Records drawn from a dataset
- - -
(** * zmk-locale-generator: the codepoint registry synchronisation

    A shallow embedding of [zmk_locale_generator/update_codepoints.py]:
    the block lookup, the sorted insertion and removal that reconcile the
    registry with the used codepoints, the comment pass and the textual
    post-processing of the dumped document.

    Conventions of the embedding.
    - A codepoint is a one-character Python [str]; such strings compare by
      their scalar value, so a codepoint is the number [ord(c)] in [N].
    - A Python [str] that is a text (a line, a comment) is the list of its
      code points.
    - A [CommentedMap] is an insertion-ordered dictionary: an association
      list in key order.  A dictionary has no duplicate keys: on lists
      without duplicate keys the operations below are those of the
      dictionary; the statements hold for every list, except where they
      ask for groups that hold each key once.
    - The registry ([CommentedSeq] of [CommentedMap]) is mutated in place.
      The functions below thread it explicitly and return the registry as
      the call leaves it together with the outcome of the call, so that
      the state left behind by a raised exception is part of the model.
      A group handed out by [find_block] is a reference into the
      registry: it is modelled by its index. *)

From stdpp Require Import base numbers list sorting strings gmap.
Lemma formatRow_sound nowIso shots :
  soundShots shots → soundRows nowIso (Format.formatRow nowIso <$> shots).
Proof.
  intros [Hnd Hall]. split.
  - rewrite <- list_fmap_compose.
    by rewrite (list_fmap_ext (JsonRow.url ∘ Format.formatRow nowIso) url shots).
  - apply Forall_fmap. eapply Forall_impl; [exact Hall |].
    intros shot [? ?]. by repeat split.
Qed.

Lemma applyLimit_sound nowIso limit rows :
  soundRows nowIso rows → soundRows nowIso (Cli.applyLimit limit rows).
Proof.
  unfold Cli.applyLimit. destruct limit as [k|]; [|done].
  case_bool_decide; [|done]. intros [Hnd Hall]. split.
  - rewrite fmap_take. eapply sublist_NoDup; [done | apply sublist_take].
  - by apply Forall_take.
Qed.

(** X18 (what every answer holds): whatever the browser does, the
    records a scraper returns have pairwise different urls, each on
    [https://60fps.design/], and non-empty previews; the rows written by
    the command line wrapper and those sent by the HTTP handler keep
    this, carry the source [60fps.design] and all the same time stamp. *)
Theorem answers_sound `{NumberConversion} (b : Browser) (nowIso : jsstring) :
  (∀ s, match (run s b).1 with
        | Returned shots => soundShots shots
        | Thrown _ => True
        end)
  ∧ (∀ argv envLIMIT,
       match Cli.main argv envLIMIT b nowIso with
       | Cli.Stdout rows => soundRows nowIso rows
       | Cli.Failure _ => True
       end)
  ∧ (∀ req,
       match Http.body (Http.handler req b nowIso) with
       | Http.Rows rows => soundRows nowIso rows
       | _ => True
       end).
Proof.
  split; [|split].
  - intros s. destruct (run s b).1 as [shots|] eqn:Hr; [|done].
    by eapply run_sound.
  - intros argv envLIMIT. unfold Cli.main.
    pose proof (run_sound PrimaryScraper b) as Hr. cbn [run] in Hr.
    destruct (Primary.scrape60fps b NotLaunched).1 as [shots|]; [|done].
    by apply applyLimit_sound, formatRow_sound, Hr.
  - intros req. unfold Http.handler.
    destruct (String.eqb _ _); [done |].
    pose proof (run_sound ServerlessScraper b) as Hr. cbn [run] in Hr.
    destruct (Serverless.scrape60fps b NotLaunched).1 as [shots|]; [|done].
    by apply formatRow_sound, Hr.
Qed.

End answers.

(** ** The title the ancestor walk keeps *)

Section walkTitle.
Import Js Extractor.

Lemma find_existsb {A} (p : A → bool) l : existsb p l = bool_decide (is_Some (List.find p l)).
Proof.
  induction l as [|x l IH]; cbn [existsb List.find].
  - symmetry. apply bool_decide_eq_false_2. by intros [? ?].
  - destruct (p x); cbn [orb]; [|done].
    symmetry. by apply bool_decide_eq_true_2.
Qed.

Lemma headingOk_truthy cfg text : headingOk cfg text = true → truthy (Some text) = true.
Proof.
  unfold headingOk. by intros [[[? _]%andb_true_iff _]%andb_true_iff _]%andb_true_iff.
Qed.

Lemma scanTitle_heading cfg el t0 text :
  headingTitle cfg el = Some text → scanTitle cfg el t0 = Some text.
Proof.
  unfold headingTitle, scanTitle, findFirst. intros Hh. rewrite Hh.
  apply find_some in Hh as [_ Hok]. by rewrite (headingOk_truthy _ _ Hok).
Qed.

Lemma scanTitle_keeps cfg el t0 :
  truthy t0 = true → headingTitle cfg el = None → scanTitle cfg el t0 = t0.
Proof.
  unfold headingTitle, scanTitle, findFirst. intros Ht Hh. by rewrite Hh, Ht.
Qed.

Lemma adoptLinkTitle_keeps cfg a t0 : truthy t0 = true → adoptLinkTitle cfg a t0 = t0.
Proof. unfold adoptLinkTitle. by intros ->. Qed.

Lemma walk_keeps cfg videoId levels t0 :
  truthy t0 = true →
  Forall (λ el, headingTitle cfg el = None) (visited cfg levels) →
  (walk cfg videoId levels t0).1 = t0.
Proof.
  intros Ht. induction levels as [|el up IH]; [done |].
  cbn [visited walk]. rewrite find_existsb. unfold findFirst.
  destruct (List.find _ (links el)) as [a|] eqn:Ha.
  - rewrite bool_decide_eq_true_2 by done. intros [Hel _]%Forall_cons.
    simpl. by rewrite scanTitle_keeps, adoptLinkTitle_keeps.
  - rewrite bool_decide_eq_false_2 by (by intros [? ?]).
    intros [Hel Hup]%Forall_cons. rewrite scanTitle_keeps by done. by apply IH.
Qed.

(** X19 (a heading further out wins): the headings are scanned on every
    element visited, also when a title was already taken, so the title
    after the walk is the first qualifying heading of the LAST visited
    element that has one; it replaces a title taken from a heading or a
    text element nearer to the video, and the text of the accepted
    anchor does not replace it. *)
Theorem walk_outermost_heading (cfg : Heuristics) (videoId : option jsstring)
    (levels : list Element) (shotTitle : option jsstring)
    (nearer : list Element) (el : Element) (further : list Element) (text : jsstring) :
  visited cfg levels = nearer ++ el :: further →
  headingTitle cfg el = Some text →
  Forall (λ e, headingTitle cfg e = None) further →
  (walk cfg videoId levels shotTitle).1 = Some text.
Proof.
  revert shotTitle nearer.
  induction levels as [|e up IH]; intros t0 nearer Hv Hel Hfurther.
  { by destruct nearer. }
  assert (truthy (Some text) = true) as Htext.
  { apply find_some in Hel as [_ Hok]. by apply headingOk_truthy in Hok. }
  cbn [visited walk] in *. rewrite find_existsb in Hv. unfold findFirst.
  destruct (List.find _ (links e)) as [a|] eqn:Ha.
  - rewrite bool_decide_eq_true_2 in Hv by done.
    destruct nearer as [|n nearer]; [|by destruct nearer].
    injection Hv as -> _. simpl.
    by rewrite (scanTitle_heading _ _ _ _ Hel), adoptLinkTitle_keeps.
  - rewrite bool_decide_eq_false_2 in Hv by (by intros [? ?]).
    destruct nearer as [|n nearer].
    + injection Hv as -> Hup.
      rewrite (scanTitle_heading _ _ _ _ Hel).
      apply walk_keeps; [done | by rewrite Hup].
    + injection Hv as _ Hup. by eapply IH.
Qed.

End walkTitle.

Lemma walk_outermost_heading_witness :
  (Extractor.walk Primary.heuristics (Some (lit "abc12345"))
     (take 8 (self cardBelowHeading :: ancestors cardBelowHeading)) None).1
  = Some (lit "Featured this week")
  ∧ Extractor.scanTitle Primary.heuristics
      {| headings := []; textElements := [lit "Card Swipe to dismiss"]; links := [] |}
      None
    = Some (lit "Card Swipe to dismiss").
Proof.
  split; [|by vm_compute].
  apply (walk_outermost_heading Primary.heuristics (Some (lit "abc12345"))
           (take 8 (self cardBelowHeading :: ancestors cardBelowHeading)) None
           [noElement;
            {| headings := []; textElements := [lit "Card Swipe to dismiss"];
               links := [] |}]
           {| headings := [lit "Featured this week"]; textElements := [];
              links := [{| href := lit "/shots/card-swipe-dismiss";
                           linkText := lit "Open" |}] |}
           [] (lit "Featured this week")).
  - by vm_compute.
  - by vm_compute.
  - constructor.
Defined.

(** ** The title made from a URL *)

Section urlTitle.
Context `{UnicodeCase}.
Import Js Extractor Format.

Lemma split_site rest :
  split (lit "/shots/") (site ++ lit "/shots/" ++ rest)
  = site :: splitGo (lit "/shots/") 0 [] rest.
Proof. by vm_compute. Qed.

Lemma includes_no_head h sep a q :
  Forall (λ c, c ≠ h) a → includes (h :: sep) q = false →
  includes (h :: sep) (a ++ q) = false.
Proof.
  intros Ha Hq. induction Ha as [|c a Hc _ IH]; [done |].
  cbn [app includes startsWith]. rewrite IH, orb_false_r.
  apply andb_false_iff. left. by apply N.eqb_neq.
Qed.

Lemma stripQuery_none w : Forall (λ c, c ≠ questionMark) w → stripQuery w = w.
Proof.
  induction 1 as [|c w Hc _ IH]; [done |]. cbn [stripQuery].
  apply N.eqb_neq in Hc. unfold questionMark in Hc. by rewrite Hc, IH.
Qed.

Lemma stripQuery_cut w q :
  Forall (λ c, c ≠ questionMark) w → Forall (λ c, isLineTerminator c = false) q →
  stripQuery (w ++ questionMark :: q) = w.
Proof.
  intros Hw Hq. induction Hw as [|c w Hc _ IH].
  - cbn [app stripQuery]. unfold questionMark. rewrite N.eqb_refl.
    assert (forallb (λ d, negb (isLineTerminator d)) q = true) as ->; [|done].
    induction Hq as [|d q Hd _ IHq]; [done |].
    cbn [forallb]. by rewrite Hd, IHq.
  - cbn [app stripQuery]. apply N.eqb_neq in Hc. unfold questionMark in Hc.
    by rewrite Hc, IH.
Qed.

Lemma splitGo_word d acc w rest :
  Forall (λ c, c ≠ d) w →
  splitGo [d] 0 acc (w ++ d :: rest) = (reverse acc ++ w) :: splitGo [d] 0 [] rest.
Proof.
  intros Hw. revert acc. induction Hw as [|c w Hc _ IH]; intros acc.
  - cbn [app splitGo startsWith length]. rewrite N.eqb_refl. cbn [andb].
    by rewrite app_nil_r.
  - cbn [app splitGo startsWith]. rewrite (proj2 (N.eqb_neq d c)) by done.
    cbn [andb]. rewrite IH, reverse_cons. by rewrite <- (assoc_L (++)).
Qed.

Lemma splitGo_last d acc w :
  Forall (λ c, c ≠ d) w → splitGo [d] 0 acc w = [reverse acc ++ w].
Proof.
  intros Hw. apply splitGo_absent.
  rewrite <- (app_nil_r w). by apply includes_no_head.
Qed.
- - -
> To do:
All lines from the top of the data through the line containing "registry with the" need to be retyped exactly, and nothing more.

> Solution for this problem:
(** * zmk-locale-generator: the codepoint registry synchronisation

    A shallow embedding of [zmk_locale_generator/update_codepoints.py]:
    the block lookup, the sorted insertion and removal that reconcile the
    registry with the used codepoints, the comment pass and the textual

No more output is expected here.